There was actually a study done using dairy cattle. Some had nothing, some had rock music, and some had country music. The best producing cows were the ones that listened to country music. It's relaxing to the animals, and covers up outside noise. I have a radio on in the barn all the time, just to help cover up the stupid highway traffic noise for them (since they're only about 300' from the highway).


----------



## Imbrium (Dec 23, 2012)

lol, Friends is on Nickelodeon now? that's weird. I would never let my girls watch Nickelodeon, I'd be too afraid that spongebob would come on. I hate that show SO much, and I hypothesize that it makes kids stupid. it doesn't SNOW underwater, geniuses. you can't blow soap bubbles underwater.


----------



## Shmoo06 (Dec 24, 2012)

Imbrium said:


> lol, Friends is on Nickelodeon now? that's weird. I would never let my girls watch Nickelodeon, I'd be too afraid that spongebob would come on. I hate that show SO much, and I hypothesize that it makes kids stupid. it doesn't SNOW underwater, geniuses. you can't blow soap bubbles underwater.



haha. It's on Nick at Nite! I work 2nd shift, so it's always on when I get home.  Dora has been on when I leave lately. lol. I'm going to have bilingual bunnies.
My sister in law also hates spongebob. lol.
Today I left it on ABCfamily, so they could get into the Christmas spirit. I was jealous of them while I had to go to work.


----------



## majorv (Dec 25, 2012)

wendymac said:


> _There was actually a study done using dairy cattle. Some had nothing, some had rock music, and some had country music. The best producing cows were the ones that listened to country music. It's relaxing to the animals, and covers up outside noise. I have a radio on in the barn all the time, just to help cover up the stupid highway traffic noise for them (since they're only about 300' from the highway).[/_QUOTE]
> 
> That's interesting to know. When my daughter was in FFA the kids always kept a radio going in the barn where their animals were. Of course, it was country music!


----------



## MyBabyHasPaws (Dec 26, 2012)

I leave the tv on for my bunnies, and dogs. I put Animal Planet on lol.
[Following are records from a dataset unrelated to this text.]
(** * CareerCompass: the entity store, the REST routes and the dashboard
      statistics of the job-application tracker

    Sources embedded here:
    - [shared/schema.ts]   the four tables and their insert schemas;
    - [server/storage.ts]  [IStorage], [MemStorage], [PostgresStorage];
    - [server/routes.ts]   the handlers registered by [registerRoutes];
    - [client/src/components]  the parts of the client that compute on
      what the routes return: the columns of [JobBoard], the groups of
      [DocumentsList], the date label and the status buttons of
      [JobCard] and the form schema of [AddJobModal].

    JavaScript objects are finite maps from property names to values, a
    missing key being [undefined]; the [Map<number, T>] fields of
    [MemStorage] are finite maps keyed by integers; [new Date()] is an
    explicit clock reading [now] (milliseconds since the epoch) handed to
    every operation that reads the clock; a thrown exception is the
    [Throw] branch of [result]. *)

From Stdlib Require Import ZArith Lia Sorted SpecFloat DecimalString.
From stdpp Require Import base gmap strings list fin_maps sorting.

#[local] Open Scope string_scope.
#[local] Open Scope Z_scope.

(** ** JavaScript values and objects *)

(** The values that occur as properties of the entities: JSON scalars,
    [Date] objects (their time value) and arrays of strings (the [skills]
    of a user).  Numbers are the integers; nested objects do not occur in
    the entities. *)
Inductive value : Type :=
  | VNull
  | VBool (b : bool)
  | VNum (n : Z)
  | VStr (s : string)
  | VDate (t : Z)
  | VArr (l : list string).

#[global] Instance value_eq_dec : EqDecision value.
Proof. solve_decision. Defined.

Abbreviation obj := (gmap string value).

(** [ToBoolean]: what [x || d] tests. *)
Definition truthy (v : value) : bool :=
  match v with
  | VNull => false
  | VBool b => b
  | VNum n => negb (Z.eqb n 0)
  | VStr s => negb (String.eqb s "")
  | VDate _ => true
  | VArr _ => true
  end.

(** [x || d], where [x] is a property read (absent = [undefined]). *)
Definition js_or (x : option value) (d : value) : value :=
  match x with
  | Some v => if truthy v then v else d
  | None => d
  end.

(** [{ ...a, ...b }]: the keys of [b] win. *)
Definition spread (a b : obj) : obj := b ∪ a.

(** ** Exceptions *)

Inductive result (A : Type) : Type :=
  | Ok (a : A)
  | Throw (msg : string).
Arguments Ok {A} a.
Arguments Throw {A} msg.

#[global] Instance result_bind : MBind result := fun A B k r =>
  match r with
  | Ok a => k a
  | Throw m => Throw m
  end.

(** ** The storage interface ([IStorage]) *)

Class IStorage (S : Type) : Type := {
  getUser : S -> Z -> result (option obj);
  createUser : Z -> obj -> S -> result (obj * S);
  getJobApplicationsByUserId : S -> Z -> result (list obj);
  getJobApplicationById : S -> Z -> result (option obj);
  createJobApplication : Z -> obj -> S -> result (obj * S);
  updateJobApplication : Z -> Z -> obj -> S -> result (obj * S);
  deleteJobApplication : Z -> S -> result S;
  getDocumentsByUserId : S -> Z -> result (list obj);
  getDocumentById : S -> Z -> result (option obj);
  createDocument : Z -> obj -> S -> result (obj * S);
  updateDocument : Z -> Z -> obj -> S -> result (obj * S);
  deleteDocument : Z -> S -> result S;
  getInterviewsByUserId : S -> Z -> result (list obj);
  getInterviewById : S -> Z -> result (option obj);
  createInterview : Z -> obj -> S -> result (obj * S);
  updateInterview : Z -> Z -> obj -> S -> result (obj * S);
  deleteInterview : Z -> S -> result S
}.

(** ** [MemStorage] *)

Module MemStorage.

Record t : Type := mk {
  users : gmap Z obj;
  jobApplications : gmap Z obj;
  documents : gmap Z obj;
  interviews : gmap Z obj;
  userId : Z;
  jobApplicationId : Z;
  documentId : Z;
  interviewId : Z
}.

(** [constructor()] *)
Definition init : t :=
  {| users := ∅; jobApplications := ∅; documents := ∅; interviews := ∅;
     userId := 1; jobApplicationId := 1; documentId := 1; interviewId := 1 |}.

(** The order of two entries of a [Map<number, T>] by their keys. *)
Definition key_le (a b : Z * obj) : Prop := a.1 ≤ b.1.

#[global] Instance key_le_dec : RelDecision key_le.
Proof. intros a b. unfold key_le. apply _. Defined.

(** [Array.from(m.values())]: a [Map] lists its values in the order in
    which their keys were inserted.  The class inserts a key only when it
    has drawn it from a counter (an update sets a key that is there, which
    keeps its place, and a deleted key never comes back), so this is the
    order of the keys. *)
Definition values (m : gmap Z obj) : list obj :=
  (merge_sort key_le (map_to_list m)).*2.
If I dont leave the tv on i usually have my radio going. Spanish music though, i have hispanic bunnies LOLOL


----------



## Chrisdoc (Dec 26, 2012)

My boys are at home alone at night and I´m trying to keep them to the same routine they have with me so that means TV and lights on timers so that they turn off, more or less, at the time I go to bed. Don´t know if it helps but I´m sure that the surrounding noise when it´s really quiet and there´s no one in the house must disturb or sometimes frighten them. The weirdest thing it that I always check what´s on before I go to put it on the channel which I would be watching. People must think I´m nuts but I used to do this with the dog as well.


----------



## Chrisdoc (Dec 26, 2012)

Sorry just to qualify what I said above as theý aren´t home alone always at night just that I´m doggysitting for my friend and decided not to uproot my boys as I wasn´t sure how they´d react and didn´t want to put out their routine so Í look after the dog at night and am with them during the day, hence the TV and the lights.


----------